Now back to the headset. Normally I like to replace the headset bearings with new bearings in a cage, but when I dry fitted them I realized that wasn't going to work as the cage was too big. The late 60s early 70s French bikes get grief for having "odd" sizing for threading, stems, etc. What I had forgotten is that the same era Raleigh's are just as bad because they use their own proprietary sizing (BSA) that makes them an equal pain...er "challenge" to work on. I had already recycled the original loose bearings because I knew I would replace them. A search of the parts closet yields this..
On the far left the bearing I need, I have one and need 50, in the middle a bearing I have tons of but is too big (wheel hub bearing) and on the far right the headset bearings in a cage I thought I would use until I realized the Brits had screwed me. So Goldilocks went to Amazon and soon it will be just right with a 100 of the 5/32 bearings heading my way.

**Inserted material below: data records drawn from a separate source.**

(** * JSONMan: the repair engine ([JSONMan.fix]) and the diagnostic reporter
    ([Parser.diagnose]), embedded from the TypeScript sources.

    JavaScript strings are sequences of UTF-16 code units: a character is a
    code unit, held as an [N], and a text is a list of them.  Regular
    expression literals of the source are transcribed as abstract syntax and
    run by a backtracking matcher that follows the ECMAScript pattern
    semantics (continuation matchers, RepeatMatcher).  Where a comment
    quotes a pattern of the source, a backquote stands for the double quote
    and a blank separates a star from a closing parenthesis.

    Besides the repair engine, the file embeds the position helpers of
    core/types.ts, the entry points [safe], [typed], [multiple] and
    [partial] of the parser module, and the functions [compare], [merge]
    and [search] of [JSONMan] on parsed values. *)

From Stdlib Require Import String Ascii NArith ZArith Bool Lia Arith List.
From Stdlib Require Import Sorted Permutation.
Import ListNotations.

Set Warnings "-register-all".

(* ================================================================== *)
(** ** Characters and texts *)

Definition char := N.
Definition text := list char.

(** Character and string literals of the development: the backquote stands
    for the double quote (code unit 34), every other character for itself.
    No pattern or literal of the embedded sources holds a backquote. *)
Definition code (a : ascii) : char :=
  if Ascii.eqb a "`" then 34%N else N_of_ascii a.

(** [isc c a]: the code unit [c] is the character [a]. *)
Definition isc (c : char) (a : ascii) : bool := N.eqb c (code a).

Fixpoint js (s : string) : text :=
  match s with
  | EmptyString => []
  | String a s' => code a :: js s'
  end.

Definition DQ : char := 34%N.
Definition NL : char := 10%N.
Definition BOM : char := 65279%N.

Definition text_eqb (a b : text) : bool :=
  if list_eq_dec N.eq_dec a b then true else false.

Definition in_range (lo hi c : N) : bool := (N.leb lo c && N.leb c hi)%bool.

Definition is_digit (c : char) : bool := in_range 48 57 c.
Definition is_upper (c : char) : bool := in_range 65 90 c.
Definition is_lower (c : char) : bool := in_range 97 122 c.

(** [\w] *)
Definition is_word (c : char) : bool :=
  (is_digit c || is_upper c || is_lower c || isc c "_")%bool.

(** ECMAScript WhiteSpace and LineTerminator: the set of [\s] and of
    [String.prototype.trim]. *)
Definition is_space (c : char) : bool :=
  (in_range 9 13 c || N.eqb c 32 || N.eqb c 160 || N.eqb c 5760
   || in_range 8192 8202 c || N.eqb c 8232 || N.eqb c 8233 || N.eqb c 8239
   || N.eqb c 8287 || N.eqb c 12288 || N.eqb c 65279)%bool.

(** LineTerminator, which [.] does not match. *)
Definition is_line_terminator (c : char) : bool :=
  (N.eqb c 10 || N.eqb c 13 || N.eqb c 8232 || N.eqb c 8233)%bool.

(* ------------------------------------------------------------------ *)
(** *** String methods *)

Fixpoint starts_with (p s : text) : bool :=
  match p, s with
  | [], _ => true
  | a :: p', b :: s' => (N.eqb a b && starts_with p' s')%bool
  | _ :: _, [] => false
  end.

Definition ends_with (p s : text) : bool := starts_with (rev p) (rev s).

Fixpoint includes (p s : text) : bool :=
  (starts_with p s
   || match s with [] => false | _ :: s' => includes p s' end)%bool.

Fixpoint drop_while (p : char -> bool) (s : text) : text :=
  match s with
  | [] => []
  | c :: s' => if p c then drop_while p s' else s
  end.

Definition trim_start (s : text) : text := drop_while is_space s.
Definition trim_end (s : text) : text := rev (drop_while is_space (rev s)).
Definition trim (s : text) : text := trim_end (trim_start s).

(** [s.split(sep)] for a one-character separator. *)
Fixpoint split_on (sep : char) (s : text) : list text :=
  match s with
  | [] => [[]]
  | c :: s' =>
      if N.eqb c sep then [] :: split_on sep s'
      else match split_on sep s' with
           | [] => [[c]]
           | l :: ls => (c :: l) :: ls
           end
  end.

Fixpoint join (sep : text) (ls : list text) : text :=
  match ls with
  | [] => []
  | [l] => l
  | l :: ls' => l ++ sep ++ join sep ls'
  end.

(** [s.slice(a, b)] and [s.substring(a, b)] for [0 <= a <= b]. *)
Definition slice (s : text) (a b : nat) : text := firstn (b - a) (skipn a s).

(* ================================================================== *)
(** ** Regular expressions *)

Inductive citem : Type :=
| CI (a : ascii)            (* a character *)
| CR (lo hi : ascii)        (* a range lo-hi *)
| Cd                        (* \d *)
| Cw                        (* \w *)
| Cs                        (* \s *)
| CS.                       (* \S *)

Inductive re : Type :=
| Eps
| Chr (a : ascii)
| Any                                    (* .           *)
| Class (neg : bool) (items : list citem) (* [..] [^..]  *)
| Seq (r1 r2 : re)
| Alt (r1 r2 : re)
| Rep (min : nat) (max : option nat) (greedy : bool) (r : re)
| Group (n : nat) (r : re)               (* n-th capturing group *)
| Look (r : re)                          (* (?=r)       *)
| WordB                                  (* \b          *)
| Eol.                                   (* $ (no m flag) *)

Definition citem_match (i : citem) (c : char) : bool :=
  match i with
  | CI a => isc c a
  | CR lo hi => in_range (code lo) (code hi) c
  | Cd => is_digit c
  | Cw => is_word c
  | Cs => is_space c
  | CS => negb (is_space c)
  end.

Definition class_match (neg : bool) (items : list citem) (c : char) : bool :=
  xorb neg (existsb (fun i => citem_match i c) items).

(** Capturing groups that occur in a pattern. *)
Fixpoint groups (r : re) : list nat :=
  match r with
  | Seq r1 r2 | Alt r1 r2 => groups r1 ++ groups r2
  | Rep _ _ _ r1 | Look r1 => groups r1
  | Group n r1 => n :: groups r1
  | _ => []
  end.

(** The matcher state: the code unit before the current position (for
    [\b]), the text from the current position on, and the captures. *)
Record mstate : Type := MState {
  prev : option char;
  rest : text;
  caps : list (nat * text)
}.

Definition consumed (x y : mstate) : text :=
  firstn (length (rest x) - length (rest y)) (rest x).

Definition set_cap (n : nat) (v : text) (y : mstate) : mstate :=
  MState (prev y) (rest y)
         ((n, v) :: filter (fun p => negb (Nat.eqb (fst p) n)) (caps y)).

Definition clear_caps (gs : list nat) (x : mstate) : mstate :=
  MState (prev x) (rest x)
         (filter (fun p => negb (existsb (Nat.eqb (fst p)) gs)) (caps x)).

Definition is_word_opt (o : option char) : bool :=
  match o with Some c => is_word c | None => false end.

Definition atom (p : char -> bool) (x : mstate)
    (k : mstate -> option mstate) : option mstate :=
  match rest x with
  | c :: t => if p c then k (MState (Some c) t (caps x)) else None
  | [] => None
  end.

Definition or_else {A} (a b : option A) : option A :=
  match a with Some _ => a | None => b end.

Definition pred_max (o : option nat) : option nat :=
  match o with Some n => Some (pred n) | None => None end.

Definition max_is_zero (o : option nat) : bool :=
  match o with Some 0 => true | _ => false end.

Definition matcher : Type := mstate -> (mstate -> option mstate) -> option mstate.

(** RepeatMatcher for an atom matched by [mr] that holds the groups [gs]:
    when [max] is 0 continue; otherwise run the atom on the state with the
    captures of [gs] cleared, and on from there with [min] and [max]
    lowered, an iteration with [min = 0] that consumed nothing failing;
    greedy tries the atom before the continuation, lazy after it.  Each
    iteration lowers [min] or shortens the rest, so [min + length (rest x)
    + 1] rounds of [fuel] are never used up (lemma [m_rep_fuel]). *)
Fixpoint rep (mr : matcher) (gs : list nat) (greedy : bool)
    (k : mstate -> option mstate) (fuel min : nat) (max : option nat)
    (x : mstate) {struct fuel} : option mstate :=
  match fuel with
  | O => None
  | S fuel' =>
      if max_is_zero max then k x
      else
        let d := fun y : mstate =>
          if (Nat.eqb min 0
              && Nat.eqb (length (rest y)) (length (rest x)))%bool
          then None
          else rep mr gs greedy k fuel' (pred min) (pred_max max) y in
        let xr := clear_caps gs x in
        if negb (Nat.eqb min 0) then mr xr d
        else if greedy then or_else (mr xr d) (k x)
        else or_else (k x) (mr xr d)
  end.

Not all was lost to the heat of the day however, I had noticed that Joe's Super Course came equipped with an AVA stem and in the era of this bike AVA cast aluminum stems had issues, enough so they got the nickname "Death Stem" which is about as good as it sounds.
They had a habit of cracking which is not a behavior you want in the component that keeps your handlebars attached to the rest of the bike. Now this part had obviously done its job and to the naked eye showed no issues but I don't like to take chances so it was off to Bike Works to find a replacement.

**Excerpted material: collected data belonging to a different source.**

(** C6: a /placeorder whose amount or price is not a positive number gets no
    further than the validation.  For every match array whose amount or
    price does not parse to a positive number the handler only sends the
    rejection; hence for every message text on which the command pattern
    either fails or captures such an amount or price, the registration
    leaves the order table untouched and issues no exchange request (the
    state is as before, up to the rejection message).  The text
    [/placeorder XRP USD -5 0.5] is one the pattern does not match at all,
    and the dispatcher as a whole leaves the state as it was on it. *)
Theorem placeorder_rejects_nonpositive (cfg : Config) (env : Env) (chat : Z) (st : State) :
  let rejected :=
    with_trace (trace st ++ [SendMessage (ChatId chat) invalidNumbersMessage true NoMarkup]) st in
  let not_positive (m : captures) :=
    is_positive (parseFloat (group m 3)) && is_positive (parseFloat (group m 5)) = false in
  (forall m : captures,
      not_positive m -> run (on_placeorder cfg env chat m) st = rejected)
  /\ (forall text : string,
      (forall m, exec 6 re_placeorder text = Some m -> not_positive m) ->
      let st' := run (onText cfg text (placeorder_handler cfg env chat)) st in
      (st' = st \/ st' = rejected)
      /\ orders st' = orders st
      /\ forall r : Request, Exchange r ∈ trace st' -> Exchange r ∈ trace st)
  /\ exec 6 re_placeorder "/placeorder XRP USD -5 0.5" = None
  /\ run (processUpdate cfg env (Message chat "/placeorder XRP USD -5 0.5")) st = st.
Proof.
  intros rejected not_positive.
  assert (Hm : forall m, not_positive m -> run (on_placeorder cfg env chat m) st = rejected).
  { intros m Hnp. unfold run, on_placeorder.
    assert (Hv : isNaN (parseFloat (group m 3)) || le_zero (parseFloat (group m 3))
                 || isNaN (parseFloat (group m 5)) || le_zero (parseFloat (group m 5)) = true).
    { unfold not_positive in Hnp. apply andb_false_iff in Hnp as [H | H];
        apply not_positive_rejected in H.
      - rewrite H. reflexivity.
      - rewrite <- orb_assoc, H. apply orb_true_r. }
    rewrite Hv. reflexivity. }
  split; [exact Hm | split; [| split; [reflexivity |]]].
  2: { unfold run, processUpdate, textRegexpCallbacks. cbn [map run_all].
       unfold onText. cbn [groups pattern callback]. eval_exec. reflexivity. }
  intros text Hall st'.
  assert (Hcases : st' = st \/ st' = rejected).
  { subst st'. unfold onText, placeorder_handler. cbn [groups pattern callback].
    destruct (exec 6 re_placeorder text) as [m |] eqn:E.
    - right. specialize (Hm m (Hall m eq_refl)). unfold run in *. unfold unhandled, try_catch.
      destruct (on_placeorder cfg env chat m st) as [[[] | e] s1] eqn:E1; simpl in *.
      + exact Hm.
      + unfold on_placeorder in E1. revert E1.
        destruct (_ || _ || _ || _) eqn:Ev; [discriminate |].
        specialize (Hall m eq_refl). unfold not_positive in Hall.
        apply andb_false_iff in Hall as [H | H]; apply not_positive_rejected in H.
        * rewrite H in Ev. discriminate.
        * rewrite <- orb_assoc, H, orb_true_r in Ev. discriminate.
    - left. reflexivity. }
  split; [exact Hcases |].
  destruct Hcases as [-> | ->]; split; try reflexivity; try tauto.
  intros r Hin. simpl in Hin. apply elem_of_app in Hin as [Hin | Hin]; [exact Hin |].
  apply list_elem_of_singleton in Hin. discriminate.
Qed.

(** ** Matching a well-formed command *)

Section RegexLemmas.

Lemma append_length (a b : string) :
  String.length (a +:+ b) = String.length a + String.length b.
Proof. induction a as [| c a IH]; simpl; [reflexivity | rewrite IH; reflexivity]. Qed.

Lemma substring_prefix (a b : string) : substring 0 (String.length a) (a +:+ b) = a.
Proof.
  induction a as [| c a IH]; simpl.
  - destruct b; reflexivity.
  - rewrite IH. reflexivity.
Qed.

Lemma consumed_append (a b : string) : consumed (a +:+ b) b = a.
Proof.
  unfold consumed. rewrite append_length.
  replace (String.length a + String.length b - String.length b)
    with (String.length a) by lia.
  apply substring_prefix.
Qed.

Lemma consumed_all (a : string) : consumed a EmptyString = a.
Proof.
  unfold consumed. simpl. rewrite Nat.sub_0_r.
  induction a as [| c a IH]; simpl; [reflexivity | rewrite IH; reflexivity].
Qed.

Lemma rmatch_lits (p s : string) (caps : captures) (k : cont) :
  rmatch (lits p) (p +:+ s) caps k = k s caps.
Proof.
  induction p as [| c p IH]; simpl; [reflexivity |].
  rewrite Ascii.eqb_refl. exact IH.
Qed.

Variable p : ascii -> bool.

(** [step] behaves as the matcher of the class [p]. *)
Variable step : string -> captures -> cont -> option captures.
Hypothesis step_nil : forall caps k, step EmptyString caps k = None.
Hypothesis step_cons :
  forall c s caps k, step (String c s) caps k = if p c then k s caps else None.

Lemma plus_loop_stops (fuel : nat) (rest : string) (caps : captures) (k : cont) :
  stops p rest = true -> plus_loop step fuel rest caps k = None.
Proof.
  intros H. destruct fuel as [| f]; [reflexivity |].
  destruct rest as [| c r]; simpl in *; [apply step_nil |].
  rewrite step_cons. destruct (p c); [discriminate | reflexivity].
Qed.

(** A greedy class repetition takes the whole run when what follows the run
    lets the rest of the pattern succeed. *)
Lemma plus_loop_greedy (w : string) :
  forall (fuel : nat) (rest : string) (caps : captures) (k : cont) (x : captures),
    truthy w = true ->
    string_forall p w = true ->
    String.length w <= fuel ->
    stops p rest = true ->
    k rest caps = Some x ->
    plus_loop step fuel (w +:+ rest) caps k = Some x.
Proof.
  induction w as [| c w IH]; intros fuel rest caps k x Hne Hall Hfuel Hstop Hk;
    [discriminate |].
  simpl in Hall. apply andb_true_iff in Hall as [Hc Hall].
  destruct fuel as [| f]; [simpl in Hfuel; lia |].
  simpl in Hfuel. change (String c w +:+ rest) with (String c (w +:+ rest)).
  cbn [plus_loop]. rewrite step_cons, Hc.
  replace (String.length (w +:+ rest) <? String.length (String c (w +:+ rest)))
    with true by (symmetry; apply Nat.ltb_lt; simpl; lia).
  destruct w as [| d w'].
  - change (EmptyString +:+ rest) with rest.
    rewrite plus_loop_stops by exact Hstop. simpl. exact Hk.
  - rewrite (IH f rest caps k x); [reflexivity | reflexivity | exact Hall | lia
                                   | exact Hstop | exact Hk].
Qed.

End RegexLemmas.

Lemma rmatch_plus_greedy (p : ascii -> bool) (w rest : string) (caps : captures)
    (k : cont) (x : captures) :
  truthy w = true ->
  string_forall p w = true ->
  stops p rest = true ->
  k rest caps = Some x ->
  rmatch (Plus (Class p)) (w +:+ rest) caps k = Some x.
Proof.
  intros Hne Hall Hstop Hk. cbn [rmatch].
  apply (plus_loop_greedy p); try assumption; try reflexivity.
  rewrite append_length. lia.
Qed.

Lemma symbol_is_word (s : string) :
  string_forall (fun c => is_upper c || is_digit c) s = true ->
  string_forall is_word s = true.
Proof.
  induction s as [| c r IH]; simpl; [reflexivity |].
  intros H. apply andb_true_iff in H as [Hc Hr]. rewrite (IH Hr), andb_true_r.
  unfold is_word. apply orb_true_iff in Hc as [-> | ->]; simpl;
    rewrite ?orb_true_r; reflexivity.
Qed.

As I have mentioned before Bike Works in the Columbia City neighborhood of Seattle is a bike "kitchen" that does lots of great things for the community and it is a my go to source for old bikes and bike parts. Its kind of vintage bike nerd Nirvana..

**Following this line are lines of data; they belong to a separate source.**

(** X7. The door phase, run on the room under the cursor, takes the
    first direction of Up, Down, Left, Right that is open (door bit set,
    neighbour cell in the grid and existing, player circle meeting the
    enlarged door rectangle) provided the room is cleared: the cursor moves
    to that neighbour, which exists, the player is put at that direction's
    entry point, and nothing else changes.  If the room is not cleared or no
    direction is open, the state is returned as it is. *)
Theorem door_transition (X Y : Z) (s : State) :
  inb (g_rx s) (g_ry s) = true ->
  let s' := handleDoorsAndTransitions X Y s in
  let cleared := r_cleared (getRoom (g_dungeon s) X Y) in
  (cleared = false \/ (forall d, canGo X Y s d = false) -> s' = s)
  /\ (cleared = true ->
      forall pre d post,
        doorOrder = pre ++ d :: post ->
        (forall e, In e pre -> canGo X Y s e = false) ->
        canGo X Y s d = true ->
        s' = moved s d
        /\ (g_rx s', g_ry s') = (stepx (g_rx s) d, stepy (g_ry s) d)
        /\ inb (g_rx s') (g_ry s') = true
        /\ existsAt (g_dungeon s') (g_rx s') (g_ry s') = true
        /\ pl_p (g_player s') = entryPos d).
Proof.
  intros Hin. cbv zeta. rewrite handleDoors_find by exact Hin. split.
  - intros [->|Hnone]; [reflexivity|].
    destruct (r_cleared _); [|reflexivity].
    unfold doorOrder, find. rewrite !Hnone. reflexivity.
  - intros -> pre d post Hsplit Hpre Hd.
    rewrite Hsplit. rewrite (find_first _ pre post d Hpre Hd).
    unfold canGo in Hd. rewrite !andb_true_iff in Hd. destruct Hd as [[[_ Hi] He] _].
    unfold moved, existsAt.
    cbn [g_rx g_ry g_dungeon g_player set_player set_cursor pl_p set_pos].
    repeat split; assumption.
Qed.

Lemma door_transition_witness :
  let s := duelState in
  let s' := handleDoorsAndTransitions 3 2 s in
  let cleared := r_cleared (getRoom (g_dungeon s) 3 2) in
  (cleared = false \/ (forall d, canGo 3 2 s d = false) -> s' = s)
  /\ (cleared = true ->
      forall pre d post,
        doorOrder = pre ++ d :: post ->
        (forall e, In e pre -> canGo 3 2 s e = false) ->
        canGo 3 2 s d = true ->
        s' = moved s d
        /\ (g_rx s', g_ry s') = (stepx (g_rx s) d, stepy (g_ry s) d)
        /\ inb (g_rx s') (g_ry s') = true
        /\ existsAt (g_dungeon s') (g_rx s') (g_ry s') = true
        /\ pl_p (g_player s') = entryPos d).
Proof.
  apply (door_transition 3 2 duelState). reflexivity.
Defined.

Lemma handleDoors_entry (X Y : Z) (s : State) :
  handleDoorsAndTransitions X Y s = s
  \/ exists nx ny d,
       handleDoorsAndTransitions X Y s
       = set_player (set_cursor s nx ny) (set_pos (g_player s) (entryPos d)).
Proof.
  unfold handleDoorsAndTransitions. cbv zeta.
  destruct (r_cleared (getRoom (g_dungeon s) X Y)); [|left; reflexivity].
  simpl negb. cbv iota. rewrite !go_component.
  repeat match goal with
         | |- context [if ?c then Some ?x else None] => destruct c
         end;
    cbn [orElse];
    first [ left; reflexivity
          | right; do 2 eexists; exists Up; reflexivity
          | right; do 2 eexists; exists Down; reflexivity
          | right; do 2 eexists; exists Left; reflexivity
          | right; do 2 eexists; exists Right; reflexivity ].
Qed.

(** No entry point touches a door of the room entered, for the player's
    radius of 12. *)
Lemma entry_clear (d d' : Dir) :
  circleRectOverlap (entryPos d) (F32.of_Z 12) (InflateRect (doorRect d') 10 10) = false.
Proof. destruct d, d'; vm_compute; reflexivity. Qed.

(** X8. A transition is never followed at once by another: for a player
    of radius 12 (the only radius the program gives the player), after the
    door phase has moved the cursor the player stands clear of all four
    enlarged door rectangles, so a further door phase, for any room, does
    nothing. *)
Theorem door_no_retrigger (X Y : Z) (s : State) :
  pl_r (g_player s) = F32.of_Z 12 ->
  let s' := handleDoorsAndTransitions X Y s in
  s' = s
  \/ ((forall d, circleRectOverlap (pl_p (g_player s')) (pl_r (g_player s'))
                   (InflateRect (doorRect d) 10 10) = false)
      /\ forall X' Y', handleDoorsAndTransitions X' Y' s' = s').
Proof.
  intros Hr. cbv zeta.
  destruct (handleDoors_entry X Y s) as [->|(nx & ny & d & ->)]; [left; reflexivity|].
  right.
  assert (Hclear : forall d', circleRectOverlap
             (pl_p (g_player (set_player (set_cursor s nx ny)
                                (set_pos (g_player s) (entryPos d)))))
             (pl_r (g_player (set_player (set_cursor s nx ny)
                                (set_pos (g_player s) (entryPos d)))))
             (InflateRect (doorRect d') 10 10) = false).
  { intros d'. cbn [g_player set_player pl_p pl_r set_pos]. rewrite Hr. apply entry_clear. }
  split; [exact Hclear|].
  intros X' Y'. unfold handleDoorsAndTransitions. cbv zeta.
  destruct (r_cleared _); [|reflexivity]. simpl negb. cbv iota.
  rewrite !go_component. rewrite !Hclear. rewrite !andb_false_r. reflexivity.
Qed.

Lemma door_no_retrigger_witness :
  let s := gateState in
  let s' := handleDoorsAndTransitions 2 2 s in
  (g_rx s, g_ry s) = (2, 2) /\ (g_rx s', g_ry s') = (3, 2)
  /\ pl_p (g_player s) = vecZ 808 270 /\ pl_p (g_player s') = vecZ 180 270
  /\ (forall d, circleRectOverlap (pl_p (g_player s')) (pl_r (g_player s'))
                  (InflateRect (doorRect d) 10 10) = false)
  /\ forall X' Y', handleDoorsAndTransitions X' Y' s' = s'.
Proof.
  cbv zeta. split; [reflexivity|]. split; [vm_compute; reflexivity|].
  split; [reflexivity|]. split; [vm_compute; reflexivity|].
  destruct (door_no_retrigger 2 2 gateState eq_refl) as [E|H]; [|exact H].
  apply (f_equal g_rx) in E. vm_compute in E. discriminate E.
Defined.

(** ** Bullets *)

Lemma bulletHit_none (b : Bullet) (es : list Enemy) :
  (forall e, In e es -> bulletTouches b e = false) -> bulletHit b es = (false, es).
Proof.
  induction es as [|e es IH]; intros H; [reflexivity|]. cbn [bulletHit].
  pose proof (H e (or_introl eq_refl)) as He. unfold bulletTouches in He.
  rewrite IH by (intros a Ha; apply H; right; exact Ha).
  destruct (e_dead e); [reflexivity|]. simpl in He. rewrite He. reflexivity.
Qed.

(** X9. A bullet damages at most one enemy per pass: the first enemy of
    the room's list that is alive and within reach (squared distance at
    most the squared sum of the radii) loses 1 hp and is marked dead when
    its hp is then 0 or less; every other enemy, before or after it in the
    list, is left untouched, and dead enemies never absorb a bullet.  With
    no such enemy the list is unchanged and no hit is reported. *)
Theorem bulletHit_first (b : Bullet) (es : list Enemy) :
  ((forall e, In e es -> bulletTouches b e = false) -> bulletHit b es = (false, es))
  /\ (forall pre e post,
         es = pre ++ e :: post ->
         (forall a, In a pre -> bulletTouches b a = false) ->
         bulletTouches b e = true ->
         bulletHit b es = (true, pre ++ damageEnemy e :: post)
         /\ e_hp (damageEnemy e) = (e_hp e - F32.of_Z 1)%f32
         /\ e_dead (damageEnemy e) = (e_hp e - F32.of_Z 1 <=? F32.zero)%f32).
Proof.
  split; [apply bulletHit_none|].
  intros pre e post -> Hpre He.
  unfold bulletTouches in He. apply andb_prop in He. destruct He as [Hd Ht].
  apply negb_true_iff in Hd. split; [|split].
  - induction pre as [|a pre IH]; cbn [app bulletHit].
    + rewrite Hd, Ht. reflexivity.
    + pose proof (Hpre a (or_introl eq_refl)) as Ha. unfold bulletTouches in Ha.
      rewrite IH by (intros c Hc; apply Hpre; right; exact Hc).
      destruct (e_dead a); [reflexivity|]. simpl in Ha. rewrite Ha. reflexivity.
  - reflexivity.
  - unfold damageEnemy. cbv zeta. cbn [e_dead]. rewrite Hd.
    destruct (e_hp e - F32.of_Z 1 <=? F32.zero)%f32; reflexivity.
Qed.

Lemma sameBody_refl (e : Enemy) : sameBody e e.
Proof. unfold sameBody. repeat split; reflexivity. Qed.

Lemma sameBody_trans (a b c : Enemy) : sameBody a b -> sameBody b c -> sameBody a c.
Proof.
  intros (A1 & A2 & A3 & A4 & A5 & A6) (B1 & B2 & B3 & B4 & B5 & B6).
  unfold sameBody. repeat split; try congruence.
  intros Hd. specialize (A6 Hd). subst b. apply B6. exact Hd.
Qed.

Lemma Forall2_sameBody_refl (es : list Enemy) : Forall2 sameBody es es.
Proof. induction es; constructor; auto using sameBody_refl. Qed.

Lemma Forall2_sameBody_trans (a b c : list Enemy) :
  Forall2 sameBody a b -> Forall2 sameBody b c -> Forall2 sameBody a c.
Proof.
  intros H. revert c. induction H as [|x y l l' Hxy Hl IH]; intros c Hc.
  - inversion Hc. constructor.
  - inversion Hc; subst. constructor; [eapply sameBody_trans; eassumption|auto].
Qed.

Lemma bulletHit_sameBody (b : Bullet) (es : list Enemy) :
  Forall2 sameBody es (snd (bulletHit b es)).
Proof.
  induction es as [|e es IH]; [constructor|]. cbn [bulletHit].
  destruct (e_dead e) eqn:Hd.
  - destruct (bulletHit b es) as [h r]. simpl snd in *.
    constructor; [apply sameBody_refl|exact IH].
  - destruct (circlesTouch _ _ _ _).
    + simpl snd. constructor; [|apply Forall2_sameBody_refl].
      unfold sameBody, damageEnemy. cbv zeta. cbn. repeat split; try reflexivity.
      intros E. congruence.
    + destruct (bulletHit b es) as [h r]. simpl snd in *.
      constructor; [apply sameBody_refl|exact IH].
Qed.

Lemma bulletStep_sameBody (dt : float) (b : Bullet) (es : list Enemy) :
  Forall2 sameBody es (snd (bulletStep dt b es)).
Proof.
  unfold bulletStep. destruct (b_dead b); [apply Forall2_sameBody_refl|]. cbv zeta.
  match goal with
  | |- context [bulletHit ?b1 es] =>
      pose proof (bulletHit_sameBody b1 es) as Hh; destruct (bulletHit b1 es) as [h es1]
  end.
  exact Hh.
Qed.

|rebuilt and refurbished vintage bikes awaiting a new owner rather than a landfill|
And its half a block from an awesome bakery too which doesn't hurt - yes I stopped by.
While I was at bike works I also remedied another item, as I have worked on vintage 10 speeds over the years I have noticed that the stock handlebars tend to be a bit narrow. Since I was already looking for a replacement stem, I figured I would have a gander at handlebars. I am also a bit of a sucker for handlebars with nice engraving in the center where the stem goes.
I found replacements, more shots to come when they are cleaned up, and the bars are bit wider than the stock ones.
As usual I keep an eye out for vintage bikes and saw this nice Miyata 710 outside my favorite caffeine provider recently.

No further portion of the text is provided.